* DIRECTIONS: In the records below, begin at the line that has "assert (Hside : forall" and stop after the line that has "book side) entries))."; quote those lines verbatim and nothing more.

== EXTRACTED RECORDS

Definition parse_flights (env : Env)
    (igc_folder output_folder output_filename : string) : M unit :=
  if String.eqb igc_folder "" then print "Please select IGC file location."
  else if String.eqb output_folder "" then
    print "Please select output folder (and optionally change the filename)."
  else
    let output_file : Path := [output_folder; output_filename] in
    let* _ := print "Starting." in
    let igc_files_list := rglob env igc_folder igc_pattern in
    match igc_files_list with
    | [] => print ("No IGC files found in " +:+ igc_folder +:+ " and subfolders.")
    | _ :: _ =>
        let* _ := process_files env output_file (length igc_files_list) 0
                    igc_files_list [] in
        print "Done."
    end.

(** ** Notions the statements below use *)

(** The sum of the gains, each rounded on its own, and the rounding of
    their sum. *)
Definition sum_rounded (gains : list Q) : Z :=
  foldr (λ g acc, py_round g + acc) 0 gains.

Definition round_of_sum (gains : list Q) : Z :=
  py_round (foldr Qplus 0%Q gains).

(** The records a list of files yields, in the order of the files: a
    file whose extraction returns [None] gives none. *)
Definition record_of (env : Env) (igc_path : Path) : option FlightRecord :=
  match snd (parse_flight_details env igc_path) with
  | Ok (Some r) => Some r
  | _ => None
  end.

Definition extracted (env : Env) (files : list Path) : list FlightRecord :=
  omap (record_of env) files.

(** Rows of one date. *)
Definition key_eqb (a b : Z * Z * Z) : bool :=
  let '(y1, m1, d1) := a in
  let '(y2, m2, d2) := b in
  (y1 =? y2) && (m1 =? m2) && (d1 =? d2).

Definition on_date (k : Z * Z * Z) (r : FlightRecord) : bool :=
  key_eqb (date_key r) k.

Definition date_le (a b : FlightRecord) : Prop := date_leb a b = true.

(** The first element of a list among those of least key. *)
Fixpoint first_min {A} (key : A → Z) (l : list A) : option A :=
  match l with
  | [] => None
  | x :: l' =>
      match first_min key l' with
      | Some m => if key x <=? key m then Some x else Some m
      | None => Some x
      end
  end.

====
== EXTRACTED RECORDS

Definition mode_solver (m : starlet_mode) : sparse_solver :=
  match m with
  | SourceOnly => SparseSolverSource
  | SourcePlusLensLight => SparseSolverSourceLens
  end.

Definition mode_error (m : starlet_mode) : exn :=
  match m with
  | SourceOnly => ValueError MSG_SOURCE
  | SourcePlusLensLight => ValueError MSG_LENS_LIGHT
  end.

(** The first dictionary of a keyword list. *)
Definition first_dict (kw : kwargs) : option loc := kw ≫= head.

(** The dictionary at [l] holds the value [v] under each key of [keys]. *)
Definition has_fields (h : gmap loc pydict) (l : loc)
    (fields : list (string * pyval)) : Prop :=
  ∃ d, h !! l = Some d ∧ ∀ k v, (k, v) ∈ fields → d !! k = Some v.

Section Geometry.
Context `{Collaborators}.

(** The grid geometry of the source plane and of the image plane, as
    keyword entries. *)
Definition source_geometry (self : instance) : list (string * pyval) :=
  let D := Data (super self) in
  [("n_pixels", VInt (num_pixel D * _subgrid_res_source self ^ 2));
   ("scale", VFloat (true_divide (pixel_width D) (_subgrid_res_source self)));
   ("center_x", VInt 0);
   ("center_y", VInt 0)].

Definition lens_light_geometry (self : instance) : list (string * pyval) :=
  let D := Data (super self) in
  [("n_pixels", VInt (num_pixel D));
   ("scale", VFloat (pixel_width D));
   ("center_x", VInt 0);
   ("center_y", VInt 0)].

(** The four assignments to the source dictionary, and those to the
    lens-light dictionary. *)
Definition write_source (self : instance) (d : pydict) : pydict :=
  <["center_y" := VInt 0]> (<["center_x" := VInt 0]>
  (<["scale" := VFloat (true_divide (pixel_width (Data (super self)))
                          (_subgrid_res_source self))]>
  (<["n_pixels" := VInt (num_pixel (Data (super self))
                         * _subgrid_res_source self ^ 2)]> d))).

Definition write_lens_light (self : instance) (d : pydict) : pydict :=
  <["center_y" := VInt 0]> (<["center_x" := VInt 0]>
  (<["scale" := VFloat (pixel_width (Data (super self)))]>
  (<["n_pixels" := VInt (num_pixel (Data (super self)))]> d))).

====
== EXTRACTED RECORDS

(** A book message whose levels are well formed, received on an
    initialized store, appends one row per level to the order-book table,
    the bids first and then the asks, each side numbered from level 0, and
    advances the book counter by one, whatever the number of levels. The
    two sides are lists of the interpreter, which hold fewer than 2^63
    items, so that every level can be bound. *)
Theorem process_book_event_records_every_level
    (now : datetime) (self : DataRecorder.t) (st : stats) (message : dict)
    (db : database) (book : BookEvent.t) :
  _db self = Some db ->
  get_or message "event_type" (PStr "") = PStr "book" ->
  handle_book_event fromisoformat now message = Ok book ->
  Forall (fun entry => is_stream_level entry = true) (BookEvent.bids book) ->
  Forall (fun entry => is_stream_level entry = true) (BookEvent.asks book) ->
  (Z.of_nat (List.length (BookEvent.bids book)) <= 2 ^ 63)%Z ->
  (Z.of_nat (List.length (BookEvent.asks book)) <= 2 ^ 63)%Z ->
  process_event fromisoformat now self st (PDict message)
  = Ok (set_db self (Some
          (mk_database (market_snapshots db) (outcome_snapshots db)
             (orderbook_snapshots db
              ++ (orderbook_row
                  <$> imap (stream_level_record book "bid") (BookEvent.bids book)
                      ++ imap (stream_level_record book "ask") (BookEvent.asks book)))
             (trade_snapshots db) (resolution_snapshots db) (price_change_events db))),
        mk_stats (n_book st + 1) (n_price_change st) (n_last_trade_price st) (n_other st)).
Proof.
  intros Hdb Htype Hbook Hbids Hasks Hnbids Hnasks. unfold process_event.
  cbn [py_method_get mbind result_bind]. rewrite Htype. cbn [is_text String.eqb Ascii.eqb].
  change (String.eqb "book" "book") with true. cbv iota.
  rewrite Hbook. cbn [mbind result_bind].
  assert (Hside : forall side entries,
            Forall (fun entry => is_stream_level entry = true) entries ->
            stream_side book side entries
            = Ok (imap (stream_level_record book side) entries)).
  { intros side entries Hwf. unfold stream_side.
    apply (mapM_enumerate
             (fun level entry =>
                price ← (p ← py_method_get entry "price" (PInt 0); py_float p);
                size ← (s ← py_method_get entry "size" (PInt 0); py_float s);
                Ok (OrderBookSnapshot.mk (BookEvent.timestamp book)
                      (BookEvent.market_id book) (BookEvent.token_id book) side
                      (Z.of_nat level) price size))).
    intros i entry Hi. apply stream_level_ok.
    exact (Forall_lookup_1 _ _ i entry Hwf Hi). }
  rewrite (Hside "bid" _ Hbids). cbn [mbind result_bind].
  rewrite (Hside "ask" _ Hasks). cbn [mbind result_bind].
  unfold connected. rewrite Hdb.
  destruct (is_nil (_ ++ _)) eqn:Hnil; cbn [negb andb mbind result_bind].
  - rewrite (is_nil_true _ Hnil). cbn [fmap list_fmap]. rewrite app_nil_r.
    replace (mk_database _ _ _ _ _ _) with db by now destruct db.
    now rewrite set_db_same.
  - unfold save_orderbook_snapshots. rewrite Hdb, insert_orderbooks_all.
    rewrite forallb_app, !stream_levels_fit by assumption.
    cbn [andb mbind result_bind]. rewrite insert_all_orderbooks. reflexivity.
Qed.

====

* YOUR RESPONSE:
  assert (Hside : forall side entries,
            Forall (fun entry => is_stream_level entry = true) entries ->
            stream_side book side entries
            = Ok (imap (stream_level_record book side) entries)).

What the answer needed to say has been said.